C’était d’ailleurs le principe qu’avaient fait prévaloir, au lendemain de la Terreur, les évêques réunis et Grégoire leur chef. Grégoire était assurément port-royaliste ou, si l’on veut, janséniste, mais sans doute à la manière de Rastignac, de Fitzjames et de Montazet. Il était né en 1750 et avait été ordonné prêtre aux environs de 1775, dans le diocèse de Toul ; et je ne vois pas qu’il ait, comme l’abbé de l’Épée et comme Jabineau, refusé de signer le Formulaire et d’accepter la Bulle Unigenitus. Il était foncièrement tolérant, il a eu pour amis intimes des protestants et des juifs : nous le verrons faire preuve d’un certain éclectisme. J’ai compulsé avec grand soin les archives de l’Église constitutionnelle qui étaient sa propriété et qu’il a sauvées de la destruction, les registres originaux des deux conciles de 1797 et de 1801, ainsi que les brouillons de leurs procès-verbaux, les registres du Presbytère de Paris et de la cultuelle de Notre-Dame, les innombrables brochures qu’il avait classées, et enfin les quinze ou vingt mille lettres qu’il avait conservées, et je puis affirmer sans crainte d’être démenti que le jansénisme n’a joué aucun rôle dans l’œuvre de la reconstitution du catholicisme par les évêques réunis et par leurs collaborateurs. Leur première Encyclique, datée du 15 mars 1795, débutait par une profession de foi qui ne donne pas la moindre prise à la critique ; la voici :

« Nous croyons que l’Église est l’assemblée des fidèles qui, sous la conduite des pasteurs légitimes, dans la profession d’une même foi et la participation aux mêmes sacrements, forment un même corps dont Jésus-Christ est le chef invisible, et le pape le chef visible.
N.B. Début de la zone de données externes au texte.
Lemma clearBacking_journaled ib size : 0 ≤ ib → size < 2 ^ 63 → moves journaled (clearBacking ib size).
Proof.
  intros Hi Hs s. unfold clearBacking. destruct (Z.eqb_spec size 0) as [|Hn]; [done|].
  rewrite st_get_bind.
  destruct (st_work s) as [w|] eqn:Ew; [|done].
  destruct (decide (0 ≤ size)) as [Hp|Hp].
  - pose proof (noted_write ib (zeros size) s Hi) as HN. rewrite blen_zeros, Z.max_r in HN by done.
    specialize (HN Hs). destruct (noteUndo_journaled ib size s Hi) as (_ & Hw & _).
    unfold mbind, ST_bind in *. destruct (noteUndo ib size s) as [s1 [[]|e|]]; cbn [fst snd] in *; [|done..].
    unfold modify, work_write in *. cbn [fst] in *. rewrite Hw, Ew in *. exact HN.
  - apply (moves_bind journaled); [intros s0; by apply noteUndo_journaled|]. intros []. apply moves_modify. intros s0.
    destruct (st_work s0) as [w0|] eqn:E0; [|done]. unfold zeros. replace (Z.to_nat size) with 0%nat by lia.
    intros orig eof (u & w1 & Hu & Hw & Hf & He & Hex & Hun). exists u, (write_at ib [] w0).
    split_and!; [done|done|done|split_and!; [done|done|]]. intros p Hp0 Hnc. assert (w1 = w0) as -> by congruence.
    rewrite byte_at_write by lia. rewrite (proj2 (andb_false_iff _ _)); [by apply Hun|].
    destruct (Z.leb_spec ib p); [right; apply Z.ltb_ge; rewrite blen_nil; lia|by left].
Qed.
Lemma writeExtent_journaled ib raw : 0 ≤ ib → blen raw < 2 ^ 63 → moves journaled (writeExtent ib raw).
Proof.
  intros Hi Hl s. unfold writeExtent. destruct (blen raw =? 0); [done|].
  rewrite st_get_bind. cbv zeta. destruct (_ <? _); [done|]. rewrite st_modify_bind.
  etrans; [apply ensureSpool_journaled|]. by apply noted_write.
Qed.
Lemma mark_journaled ib size alloc : size < 2 ^ 63 → moves journaled (mark ib size alloc).
Proof.
  intros Hs. unfold mark. apply (moves_bind journaled); [apply (moves_get journaled)|]. intros s.
  destruct (AMapIndexForOffset ib) as [idx|] eqn:E; [|apply (moves_lift journaled)].
  assert (0 ≤ ib) as Hi. { unfold AMapIndexForOffset, FirstAMapPageOffset in E. destruct (Z.ltb_spec ib 0x4400); [done|lia]. }
  destruct (regions s !! Z.to_nat idx); [|apply (moves_lift journaled)].
  destruct (_ <? _); [apply (moves_lift journaled)|]. destruct (_ || _); [apply (moves_lift journaled)|].
  destruct (first_clash _ _ _ _); [apply (moves_lift journaled)|].
  apply (moves_bind journaled); [by apply clearBacking_journaled|]. intros []. apply moves_modify. intros s0.
  by apply journaled_state.
Qed.
Lemma Grow_journaled : moves journaled Grow.
Proof.
  unfold Grow. apply (moves_bind journaled); [apply (moves_get journaled)|]. intros s. cbv zeta.
  apply (moves_bind journaled); [apply moves_modify; intros s0; by apply journaled_state|]. intros [].
  induction (RegionMapPages (RegionCount s)) as [|p ps IH]; [apply (moves_ret journaled)|]. intros s0. cbn [grow_pages].
  pose proof (mark_journaled (MP_Offset p) PageSize true ltac:(done) s0) as Hm.
  destruct (mark (MP_Offset p) PageSize true s0) as [s1 [[]|e|]]; cbn [fst] in *; [|by etrans; [exact Hm|]; apply journaled_state|done].
  etrans; [exact Hm|apply IH].
Qed.
Lemma take_fit_journaled find size e : size < 2 ^ 63 → moves journaled (take_fit find size e).
Proof.
  intros Hs. unfold take_fit. moves_step.
  - destruct (find _); [apply (moves_ret journaled)|]. moves_step; [apply Grow_journaled|].
    destruct (find _); [apply (moves_ret journaled)|apply (moves_fail journaled)].
  - by apply mark_journaled.
  - apply moves_modify. intros s. by apply journaled_state.
Qed.
Lemma Allocate_journaled size : moves journaled (Allocate size).
Proof.
  unfold Allocate, MaxAllocBytes. destruct (Z.ltb_spec 8192 size); [apply (moves_lift journaled)|]. moves_step.
  - apply moves_modify. apply ensureSpool_journaled.
  - apply take_fit_journaled. lia.
Qed.
Lemma AllocatePage_journaled : moves journaled AllocatePage.
Proof. by apply take_fit_journaled. Qed.
Lemma Reserve_journaled ib size : moves journaled (Reserve ib size).
Proof.
  unfold Reserve, MaxAllocBytes. destruct (Z.ltb_spec 8192 size); [apply (moves_lift journaled)|].
  destruct (negb _); [apply (moves_lift journaled)|]. moves_step.
  destruct (AMapIndexForOffset ib); [|apply (moves_lift journaled)].
  destruct (_ <=? _); [apply (moves_lift journaled)|]. destruct (_ <? _); [apply (moves_lift journaled)|].
  apply mark_journaled. lia.
Qed.
Lemma slotsForSize_bound size n : slotsForSize size = Ok n → size < 2 ^ 63 ∧ n = size / 64 ∧ size mod 64 = 0 ∧ n ≤ 3968 ∧ size ≠ 0.
Proof.
  unfold slotsForSize, BytesPerSlot. destruct (Z.eqb_spec size 0); [done|].
  destruct (Z.eqb_spec (size mod 64) 0); [|done]. cbn [negb]. change SlotsPerAMap with 3968.
  destruct (Z.ltb_spec 3968 (size / 64)); [done|]. intros [= <-]. split_and!; [divlia|done..].
Qed.
Lemma Free_journaled ib size : moves journaled (Free ib size).
Proof.
  unfold Free. destruct (negb _); [apply (moves_lift journaled)|].
  destruct (slotsForSize size) as [n|e|] eqn:E; [|intros s; done..].
  destruct (slotsForSize_bound _ _ E) as (Hs & _). moves_step.
  destruct (coversMetadata _ _ _); [apply (moves_lift journaled)|]. moves_step.
  - apply moves_modify. apply ensureSpool_journaled.
  - by apply mark_journaled.
Qed.

(** ** Replaying the journal *)
Lemma replay_covers orig eof es w :
  (∀ ib o, (ib, o) ∈ es → 0 ≤ ib ∧ ib + blen o ≤ eof ∧ ∀ p, ib ≤ p < ib + blen o → byte_at o (p - ib) = orig p) →
  ∀ p, 0 ≤ p < eof → covers es p ∨ byte_at w p = orig p →
  byte_at (fold_left (λ w '(ib, o), write_at ib o w) es w) p = orig p.
Proof.
  revert w. induction es as [|[ib o] es IH]; intros w Hes p Hp Hc; cbn [fold_left].
  { destruct Hc as [(ib & o & Hin & _)|]; [|done]. by apply not_elem_of_nil in Hin. }
  destruct (Hes ib o ltac:(by left)) as (H0 & H1 & H2). apply IH; [intros; apply Hes; by right|done|].
  rewrite byte_at_write by lia. destruct (decide (ib ≤ p < ib + blen o)) as [Hr|Hr].
  { right. rewrite (proj2 (Z.leb_le _ _)), (proj2 (Z.ltb_lt _ _)) by lia. by apply H2. }
  destruct Hc as [(ib' & o' & [[= -> ->]|Hin]%elem_of_cons & Hc)|Hc]; [lia|left; by exists ib', o'|right].
  destruct (Z.leb_spec ib p), (Z.ltb_spec p (ib + blen o)); cbn [andb]; (done || lia).
Qed.
(** [beginUndo], anything journaled, [restoreUndo]: below the end of the file
    the spool is as it was. *)
Lemma beginUndo_journal s w : st_work s = Some w → fits 63 (FileEOF s) → journal (byte_at w) (FileEOF s) (beginUndo s).
Proof.
  intros Hw Hf. exists (mkUndoLog (FileEOF s) []), w. split_and!; [done|done|done|]. split_and!; [done| |done].
  intros ib o H. by apply not_elem_of_nil in H.
Qed.
Lemma restoreUndo_back orig eof s : journal orig eof s →
  ∃ w, st_work (restoreUndo s) = Some w ∧ ∀ p, 0 ≤ p < eof → byte_at w p = orig p.
Proof.
  intros (u & w & Hu & Hw & Hf & He & Hex & Hun). unfold restoreUndo. rewrite Hu, Hw. eexists. split; [done|].
  intros p Hp. apply (replay_covers orig eof); [done|done|].
  destruct (decide (Exists (λ e, fst e ≤ p < fst e + blen (snd e)) (u_extents u))) as [H|H].
  - left. apply Exists_exists in H as ([ib o] & Hin & Hc). by exists ib, o.
  - right. apply Hun; [done|]. intros (ib & o & Hin & Hc). apply H. apply Exists_exists. by exists (ib, o).
Qed.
« Nous croyons de cœur et d’esprit tout ce que croit et enseigne l’Église catholique, apostolique et romaine.

« Nous professons sa doctrine telle qu’elle a été définie par les conciles œcuméniques.

« Nous adoptons l’exposition de la doctrine de l’Église catholique par Bossuet. »

Les ultramontains pouvaient n’être pas satisfaits de cette dernière déclaration ; mais ils étaient si peu nombreux en 1795 !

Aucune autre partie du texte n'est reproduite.